Your task for this exercise is to build a Power Automate flow, check when an image is added to a folder, and trigger AI Builder Text recognition. Then, you save recognized text in Microsoft Dataverse. This process can be useful when automating digitalization of paper forms. For more information, see Create a flow in Power Automate.

Create a Dataverse table to store recognized text

To create a Dataverse table to store the recognized text, follow these steps:

  1. Go to Power Apps.

  2. Select Tables on the left.

  3. Select the +New table button, which provides a dropdown.

  4. Select Add columns and data . For this example, use Text Recognizer Results as the table's display name. Change the New column name to Name.

  5. When you're finished, select Create. A Name field is automatically created, which you use to store the recognized text.

The following figure shows an example of the table structure.

Screenshot of the Text Recognizer Results table Fields tab showing the Name, Data type, Type, and other fields.

You can now create a flow in Power Automate that manages the triggering of AI Builder Text recognition when an image is added to your OneDrive. You can save the result in the table that you created.

  1. Go to Power Automate.

  2. Open the Create menu.

  3. In the Start from blank section, select Automated cloud flow.

  4. Enter Contoso Text Recognition as the name.

  5. Enter When a file is created - OneDrive as the trigger.

  6. When you're finished, select Create.

Note

You can use any kind of trigger, such as: When an email arrives in Outlook, When a record is created in Dataverse, When an item is created in SharePoint, and more.

Set the folder for Power Automate to monitor for new incoming images

In this example, you set the Folder property to the Images folder.

Call AI Builder Text recognition

  1. Select New step.

  2. Select Predict - Dataverse.

  3. Select TextRecognition model in the Model drop-down menu.

  4. Select File Content in the Image file drop-down menu.

Screenshot of the Predict step with the Image file Add dynamic content drop-down menu. Under When a file is created, File content is selected.

Save the result in the table that you previously created

Follow these steps to save the result in the table that you previously created by first iterating on text that was extracted by AI Builder Text recognition:

  1. Select New step.

  2. Select Add a new row Microsoft Dataverse

  3. In the Select an output from previous steps field, select results, which iterates over the various texts that are detected in the image.

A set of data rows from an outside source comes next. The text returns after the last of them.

(** The lookup and the insertion of its answer at [now_insert]; [lookup] is
    what [tokio::net::lookup_host] answers in this call. *)
Definition resolve_and_insert (now_insert : Z) (lookup : result (list SocketAddr) IoError)
    (host_port : str) (cache : DnsCache) : result (list SocketAddr) IoError * DnsCache :=
  match lookup with
  | Err e => (Err e, cache)
  | Ok addrs =>
      if bool_decide (addrs = []) then (Ok addrs, cache)
      else
        let cache :=
          if DNS_CACHE_MAX_ENTRIES <=? Z.of_nat (size cache)
          then evict_oldest_dashmap_entries (oldest_eviction_batch DNS_CACHE_MAX_ENTRIES) fst cache
          else cache in
        (Ok addrs, <[host_port := (now_insert, addrs)]> cache)
  end.

(** [now] is the time of the age test. *)
Definition resolve_dns_cached (now now_insert : Z) (lookup : result (list SocketAddr) IoError)
    (host_port : str) (cache : DnsCache) : result (list SocketAddr) IoError * DnsCache :=
  match cache !! host_port with
  | Some (inserted_at, addrs) =>
      if elapsed now inserted_at <? DNS_CACHE_TTL then (Ok addrs, cache)
      else resolve_and_insert now_insert lookup host_port (delete host_port cache)
  | None => resolve_and_insert now_insert lookup host_port cache
  end.

End dns.

(** ** The recency queue *)

Section recency.
Implicit Types (m : gmap VerificationIdentity CacheEntry) (q : list (VerificationIdentity * Z)).

(** Markers are in strictly increasing order of generation, and every live
    entry has its current marker in the queue. *)
Record queue_ok q m : Prop := {
  qo_sorted : StronglySorted (fun a b : VerificationIdentity * Z => a.2 < b.2) q;
  qo_marked : forall k e, m !! k = Some e -> (k, entry_generation e) ∈ q }.

(** [m'] is [m] after evictions in write order: whatever was dropped was
    written before everything that was kept. *)
Definition keeps_newest m m' : Prop :=
  m' ⊆ m /\
  forall k1 e1 k2 e2, m !! k1 = Some e1 -> m' !! k1 = None -> m' !! k2 = Some e2 ->
    entry_generation e1 < entry_generation e2.

Lemma keeps_newest_refl m : keeps_newest m m.
Proof. split; [done|]. intros; congruence. Qed.

Lemma keeps_newest_trans m1 m2 m3 :
  keeps_newest m1 m2 -> keeps_newest m2 m3 -> keeps_newest m1 m3.
Proof.
  intros [S1 H1] [S2 H2]. split; [by etrans|]. intros k1 e1 k2 e2 Hk1 Hn Hk2.
  destruct (m2 !! k1) as [e|] eqn:E.
  - assert (e = e1) as -> by (pose proof (lookup_weaken _ _ _ _ E S1); congruence). eauto.
  - eapply H1; [done..|]. by eapply lookup_weaken.
Qed.

Lemma current_marker_spec m k g :
  current_marker m (k, g) = true <-> exists e, m !! k = Some e /\ entry_generation e = g.
Proof.
  unfold current_marker; cbn. destruct (m !! k) as [e|]; [|by split; [|intros (? & ? & _)]].
  rewrite Z.eqb_eq. split; [eauto|]. by intros (e' & [= <-] & He).
Qed.

(** A stale marker at the front can go. *)
Lemma queue_ok_stale q m x : current_marker m x = false -> queue_ok (x :: q) m -> queue_ok q m.
Proof.
  intros Hx [Hs Hm]. split; [by inversion Hs|]. intros k e Hk.
  specialize (Hm k e Hk). apply elem_of_cons in Hm as [<-|]; [|done].
  exfalso. apply not_true_iff_false in Hx. apply Hx, current_marker_spec. eauto.
Qed.

(** Deleting the entry of the front marker drops the oldest write. *)
Lemma queue_ok_front q m k g e :
  m !! k = Some e -> entry_generation e = g -> queue_ok ((k, g) :: q) m ->
  queue_ok q (delete k m) /\ keeps_newest m (delete k m).
Proof.
  intros Hk Hg [Hs Hm]. apply StronglySorted_inv in Hs as [Hs Hlt].
  assert (Hin : forall k2 e2, delete k m !! k2 = Some e2 -> (k2, entry_generation e2) ∈ q).
  { intros k2 e2 [Hne Hk2]%lookup_delete_Some. specialize (Hm _ _ Hk2).
    apply elem_of_cons in Hm as [[= ? ?]|]; [congruence | done]. }
  split; [by split|]. split; [apply delete_subseteq|]. intros k1 e1 k2 e2 Hk1 Hn Hk2.
  apply lookup_delete_None in Hn as [<-|]; [|congruence].
  assert (e1 = e) as -> by congruence. rewrite Hg.
  rewrite Forall_forall in Hlt. apply (Hlt (k2, entry_generation e2)), Hin, Hk2.
Qed.

Lemma pop_oldest_ok q m q' m' hit :
  queue_ok q m -> pop_oldest q m = (hit, (q', m')) ->
  queue_ok q' m' /\ keeps_newest m m' /\ (length q' <= length q)%nat /\
  (if hit then S (size m') = size m else m' = m /\ m = ∅).
Proof.
  induction q as [|[k g] q IH]; intros Hok H; cbn [pop_oldest] in H.
  - simplify_eq. split_and!; [done | apply keeps_newest_refl | done | done |].
    apply map_empty. intros i. destruct (m' !! i) eqn:E; [|done].
    apply (qo_marked _ _ Hok) in E. by apply elem_of_nil in E.
  - destruct (current_marker m (k, g)) eqn:Hc.
    + simplify_eq. apply current_marker_spec in Hc as (e & Hk & Hg).
      destruct (queue_ok_front _ _ _ _ _ Hk Hg Hok). split_and!; [done..|cbn; lia|].
      rewrite map_size_delete_Some by eauto. assert (size m <> 0%nat); [|lia].
      by apply (map_size_ne_0_lookup_2 _ k); eauto.
    + apply (queue_ok_stale _ _ _ Hc) in Hok.
      destruct (IH Hok H) as (? & ? & ? & ?). split_and!; [done..|cbn; lia|done].
Qed.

Screenshot of the Apply to each step with the Select an output Add dynamic content drop-down menu. Under Predict, Response results is selected.

Save the results to the table

To save the results to the table, follow these steps:

  1. Select Add an action.

  2. Select Create a new record - Dataverse.

  3. In the Environment property, enter the environment name where you previously created the table.

  4. On the Table Name property, enter Text Recognizer Results.

  5. On the Name property, select Detected text.

Screenshot of the Create a new record step with the Name Add dynamic content drop-down menu. Response result page is selected.

Note

Your Add a new row is automatically added inside a new Apply to each 2. This is by design.

Note

You can also send the results by email, create a file in SharePoint, and more.

The following image shows what your resulting flow should look like.

Screenshot of the resulting flow shows When a file is created, Predict, Apply to each, Apply to each 2 (nested), and Create a new record (nested).

Select Save, and your flow is now ready to process images.

The following image is an example of a file that you can drop in the Images folder of your OneDrive.

Screenshot of a file that you can drop in the Images folder showing terrible handwritten text: Hello, I'm (illegible) and my handwriting is terrible.

Power Automate automatically processes this file, triggers AI Builder Text recognition, and stores each line of recognized text in the table.

Screenshot of Text Recognizer results return: Hello, I'm favor; and us handwriting; is fewible.